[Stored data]
----

(** C9. Order is insertion order.  One request either leaves the store as
    it was or saves the loaded collection changed in the way of its route:
    with a record appended at its end (create), with one record rewritten
    where it stands (update), or with some records left out and the others
    in the order they had (delete).  Over any sequence of requests in which
    the documents written load back as the collections saved,
    [position_after] follows each record of the first collection through
    the deletes answered 200: a record that it still places stands at that
    index of the final collection, the same record up to its body, never
    further from the front than it was; two such records stand in the
    order they had; and a record is given up only at a delete answered 200
    whose key the record carries at that time. *)
Theorem order_is_preserved (w : world) (todos : list value) :
  readTodos w = (Returned (VArr todos), w) ->
  (forall req e,
     (serve req e w).2 = w
     \/ (exists new,
           (serve req e w).2
           = {| document := Some (JSON_stringify (VArr new));
                saved := VArr new :: saved w |}
           /\ change req todos new))
  /\ (forall reqs later,
        saved (serve_all reqs w).2 = later ++ saved w ->
        Forall faithful later ->
        exists todos',
          readTodos (serve_all reqs w).2
          = (Returned (VArr todos'), (serve_all reqs w).2)
          /\ (forall i i' t,
                todos !! i = Some t -> position_after reqs w i = Some i' ->
                (i' <= i)%nat
                /\ exists t', todos' !! i' = Some t' /\ same_record t t')
          /\ (forall i j i' j',
                (i < j)%nat ->
                position_after reqs w i = Some i' ->
                position_after reqs w j = Some j' ->
                (i' < j')%nat)
          /\ (forall i t,
                todos !! i = Some t -> position_after reqs w i = None ->
                exists pre req e rest l j t',
                  reqs = pre ++ (req, e) :: rest
                  /\ readTodos (serve_all pre w).2
                     = (Returned (VArr l), (serve_all pre w).2)
                  /\ position_after pre w i = Some j
                  /\ l !! j = Some t' /\ same_record t t'
                  /\ is_delete req
                  /\ status (serve req e (serve_all pre w).2).1 = 200
                  /\ has (lookup_key (searchParams req)).1
                         (lookup_key (searchParams req)).2 t' = true)).
Proof.
  intros L. split.
  - intros req e. destruct (serve_step req e w) as [E|(l & new & L0 & E & Ch)];
      [left; exact E|right].
    rewrite L in L0. injection L0 as <-. exists new. split; assumption.
  - intros reqs later G Fa.
    destruct (session_tracks reqs w todos later L G Fa) as (todos' & L' & Keep & Mono).
    exists todos'. split; [exact L'|]. split; [exact Keep|]. split; [exact Mono|].
    apply (session_loses reqs w todos later L G Fa).
Qed.

(** X19. No request changes the id, the title or the creation time of a
    record.  Over any sequence of requests in which the documents written
    load back as the collections saved, every record of the first
    collection that [position_after] still places stands at that index of
    the final collection with all its properties but the body as they
    were, the three included; and a record is placed as long as the
    sequence has no delete request. *)
Theorem records_keep_their_fields
  (reqs : list (request * env)) (w : world) (todos later : list value) :
  readTodos w = (Returned (VArr todos), w) ->
  saved (serve_all reqs w).2 = later ++ saved w ->
  Forall faithful later ->
  exists todos',
    readTodos (serve_all reqs w).2 = (Returned (VArr todos'), (serve_all reqs w).2)
    /\ (forall i i' t,
          todos !! i = Some t -> position_after reqs w i = Some i' ->
          exists t',
            todos' !! i' = Some t'
            /\ keeps_fields t t'
            /\ get_prop t' "id" = get_prop t "id"
            /\ get_prop t' "title" = get_prop t "title"
            /\ get_prop t' "createdAt" = get_prop t "createdAt")
    /\ (forall i t,
          todos !! i = Some t -> position_after reqs w i = None ->
          exists req e, In (req, e) reqs /\ is_delete req).
Proof.
  intros L G Fa.
  destruct (session_tracks reqs w todos later L G Fa) as (todos' & L' & Keep & _).
  exists todos'. split; [exact L'|]. split.
  - intros i i' t Hi Px. destruct (Keep _ _ _ Hi Px) as (_ & t' & H' & Sr).
    exists t'. split; [exact H'|].
    pose proof (same_record_keeps t t' Sr) as K.
    split; [exact K|]. repeat split; apply K; discriminate.
  - intros i t Hi Px.
    destruct (session_loses reqs w todos later L G Fa i t Hi Px)
      as (pre & req & e & rest & _ & _ & _ & -> & _ & _ & _ & _ & D & _).
    exists req, e. split; [|exact D]. apply in_or_app. right. left. reflexivity.
Qed.

Lemma find_split {A} (p : A -> bool) l t :
  List.find p l = Some t ->
  exists pre post,
    l = pre ++ t :: post /\ Forall (fun u => p u = false) pre /\ p t = true.
Proof.
  induction l as [|a l IH]; simpl; [discriminate|].
  destruct (p a) eqn:Pa.
  - intros [= ->]. exists [], l. auto.
  - intros F. destruct (IH F) as (pre & post & -> & Fp & Pt).
    exists (a :: pre), post. auto.
Qed.

(** C4, as the code has it. When the query carries an id that is not the
    empty string, get-one, update and delete look the record up by that id
    and do not read the title parameter: the answer and the store are those
    of the same request carrying the id alone.  On a collection of records
    get-one answers with the first record whose id property is that id, or
    404 when there is none; update writes the body of the first record
    whose id property is that id, where it stands, saves the collection and
    answers with the record, or answers 404 and saves nothing when there is
    none; delete saves the collection without the records whose id
    property is that id, or answers 404 and saves nothing when there is
    none. *)
Theorem id_takes_precedence (req : request) (e : env) (w : world) (id : string) :
  searchParams_get "id" (searchParams req) = VStr id -> id <> "" ->
  serve req e w = serve (only_id req id) e w
  /\ (pathname req = "/todo" -> method req = "GET" ->
      forall todos,
        readTodos w = (Returned (VArr todos), w) -> records todos ->
        serve req e w
        = (match List.find (has "id" (VStr id)) todos with
           | Some t => {| status := 200; payload := t |}
           | None => not_found
           end, w))
  /\ (is_update req ->
      forall json x todos,
        parseBody req w = (Returned json, w) ->
        get_prop json "body" = Returned x -> x <> VUndefined ->
        readTodos w = (Returned (VArr todos), w) -> records todos ->
        match List.find (has "id" (VStr id)) todos with
        | Some t =>
            exists pre post t',
              todos = pre ++ t :: post
              /\ Forall (fun u => has "id" (VStr id) u = false) pre
              /\ set_prop t "body" x = Returned t'
              /\ serve req e w
                 = ({| status := 200; payload := t' |},
                    {| document := Some (JSON_stringify (VArr (pre ++ t' :: post)));
                       saved := VArr (pre ++ t' :: post) :: saved w |})
        | None => serve req e w = (not_found, w)
        end)
  /\ (is_delete req ->
      forall todos,
        readTodos w = (Returned (VArr todos), w) -> records todos ->
        let kept := List.filter (fun t => negb (has "id" (VStr id) t)) todos in
        (Forall (fun t => has "id" (VStr id) t = false) todos ->
         serve req e w = (not_found, w))
        /\ (Exists (fun t => has "id" (VStr id) t = true) todos ->
            serve req e w
            = (deleted,
               {| document := Some (JSON_stringify (VArr kept));
                  saved := VArr kept :: saved w |}))).
Proof.
  intros Q Ne.
  assert (Ne' : String.eqb id "" = false) by (apply String.eqb_neq; exact Ne).
  assert (Tr : truthy (VStr id) = true) by (simpl; rewrite Ne'; reflexivity).
  assert (Key : lookup_key (searchParams req) = ("id", VStr id)).
  { unfold lookup_key. rewrite Q, Tr. reflexivity. }
  split; [|split; [|split]].
  - unfold serve, route, only_id. simpl.
    repeat match goal with
           | |- context [if ?c then _ else _] =>
               lazymatch c with
               | andb (String.eqb (pathname _) _) _ => destruct c
               end
           end; try reflexivity.
    + unfold get_one. simpl. rewrite Q, Tr, Ne'. reflexivity.
    + unfold update_todo, parseBody. simpl. rewrite Q, Tr, Ne'. reflexivity.
    + unfold delete_todo. simpl. rewrite Q, Tr. simpl. rewrite ?Ne'. reflexivity.
  - intros P Mt todos L R. unfold serve. rewrite (route_get_one _ _ P Mt).
    unfold get_one. run. rewrite Q. simpl. rewrite Ne', L. simpl.
    rewrite (find_records _ _ _ R).
    destruct (List.find _ todos) as [t|] eqn:F; simpl; [|reflexivity].
    apply List.find_some in F as [_ Ht].
    rewrite (has_truthy _ _ _ Ht); [reflexivity|discriminate].
  - intros [P Mt] json x todos PB B Nu L R.
    destruct (List.find _ todos) as [t|] eqn:F.
    + apply find_split in F as (pre & post & -> & Fp & Ht).
      destruct (has_object _ _ _ Ht) as [props ->]; [discriminate|].
      exists pre, post, (VObj (assoc_set "body" x props)).
      split; [reflexivity|]. split; [exact Fp|]. split; [reflexivity|].
      apply Forall_app in R as [Rp _].
      unfold serve. rewrite (route_update _ _ P Mt).
      rewrite (update_first req w json x pre props post PB B Nu L); rewrite ?Key;
        [reflexivity|apply (differs_records _ _ _ Rp Fp)|exact Ht].
    + unfold serve. rewrite (route_update _ _ P Mt).
      rewrite (update_none req w json x todos PB B Nu L); [reflexivity|].
      rewrite Key. apply (differs_records _ _ _ R).
      apply List.Forall_forall. intros u I. apply (List.find_none _ _ F u I).
  - intros [P Mt] todos L R kept.
    assert (Given : truthy (searchParams_get "id" (searchParams req)) = true
                    \/ truthy (searchParams_get "title" (searchParams req)) = true)
      by (left; rewrite Q; exact Tr).
    unfold serve. rewrite (route_delete _ _ P Mt). split.
    + intros F. rewrite (delete_nothing req w todos Given L R); [reflexivity|].
      rewrite Key. exact F.
    + intros Ex. rewrite (delete_some req w todos Given L R); rewrite ?Key;
        [reflexivity|exact Ex].
Qed.

End Properties.

(** * Examples

    The theorems above at work on a small store, under [js]. *)

Section Examples.

Lemma records_eggs_milk : records [eggs; milk].
Proof. repeat constructor. Qed.

Lemma create_appends_example :
  @serve js create_milk clock (on_disk (VArr [eggs]))
  = ({| status := 201; payload := milk |},
     {| document := Some (show 0 (VArr [eggs; milk]));
        saved := [VArr [eggs; milk]] |}).
Proof.
  apply (@create_appends js create_milk clock (on_disk (VArr [eggs])) milk_payload
           (VStr "buy milk") (VStr "") [eggs]); try reflexivity.
  - right. reflexivity.
  - repeat constructor.
  - repeat constructor.
Defined.

Lemma create_duplicate_conflict_example :
  @serve js create_milk clock (on_disk (VArr [eggs; milk]))
  = ({| status := 409;
        payload := error_payload "Todo with this title already exists" |},
     on_disk (VArr [eggs; milk]))
  /\ @readTodos js (on_disk (VArr [eggs; milk]))
     = (Returned (VArr [eggs; milk]), on_disk (VArr [eggs; milk])).
Proof.
  destruct (@create_duplicate_conflict js create_milk clock
              (on_disk (VArr [eggs; milk])) milk_payload
              (VStr "buy milk") (VStr "") [eggs; milk])
    as (S & _ & _ & L); try reflexivity.
  - right. reflexivity.
  - exact records_eggs_milk.
  - apply Exists_cons_tl, Exists_cons_hd. reflexivity.
  - split; [exact S|exact L].
Defined.

(** Against C3 as stated: a payload whose body key is there, holding
    null, is turned down with the validation error, so the body key being
    present is not enough. *)
Lemma create_rejects_null_body :
  assoc "title" [("title", VStr "buy milk"); ("body", VNull)] = Some (VStr "buy milk")
  /\ assoc "body" [("title", VStr "buy milk"); ("body", VNull)] = Some VNull
  /\ @parseBody js (POST "/todos/create-todo" (show 0 null_body_payload)) no_file
     = (Returned (VObj [("title", VStr "buy milk"); ("body", VNull)]), no_file)
  /\ @serve js (POST "/todos/create-todo" (show 0 null_body_payload)) clock no_file
     = ({| status := 400; payload := error_payload "title and body are required" |},
        no_file).
Proof. repeat split. Qed.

----

Reproduce only this range: the first line of the data above through the line with "reqs = pre ++", both included, exactly as written.

(** C9. Order is insertion order.  One request either leaves the store as
    it was or saves the loaded collection changed in the way of its route:
    with a record appended at its end (create), with one record rewritten
    where it stands (update), or with some records left out and the others
    in the order they had (delete).  Over any sequence of requests in which
    the documents written load back as the collections saved,
    [position_after] follows each record of the first collection through
    the deletes answered 200: a record that it still places stands at that
    index of the final collection, the same record up to its body, never
    further from the front than it was; two such records stand in the
    order they had; and a record is given up only at a delete answered 200
    whose key the record carries at that time. *)
Theorem order_is_preserved (w : world) (todos : list value) :
  readTodos w = (Returned (VArr todos), w) ->
  (forall req e,
     (serve req e w).2 = w
     \/ (exists new,
           (serve req e w).2
           = {| document := Some (JSON_stringify (VArr new));
                saved := VArr new :: saved w |}
           /\ change req todos new))
  /\ (forall reqs later,
        saved (serve_all reqs w).2 = later ++ saved w ->
        Forall faithful later ->
        exists todos',
          readTodos (serve_all reqs w).2
          = (Returned (VArr todos'), (serve_all reqs w).2)
          /\ (forall i i' t,
                todos !! i = Some t -> position_after reqs w i = Some i' ->
                (i' <= i)%nat
                /\ exists t', todos' !! i' = Some t' /\ same_record t t')
          /\ (forall i j i' j',
                (i < j)%nat ->
                position_after reqs w i = Some i' ->
                position_after reqs w j = Some j' ->
                (i' < j')%nat)
          /\ (forall i t,
                todos !! i = Some t -> position_after reqs w i = None ->
                exists pre req e rest l j t',
                  reqs = pre ++ (req, e) :: rest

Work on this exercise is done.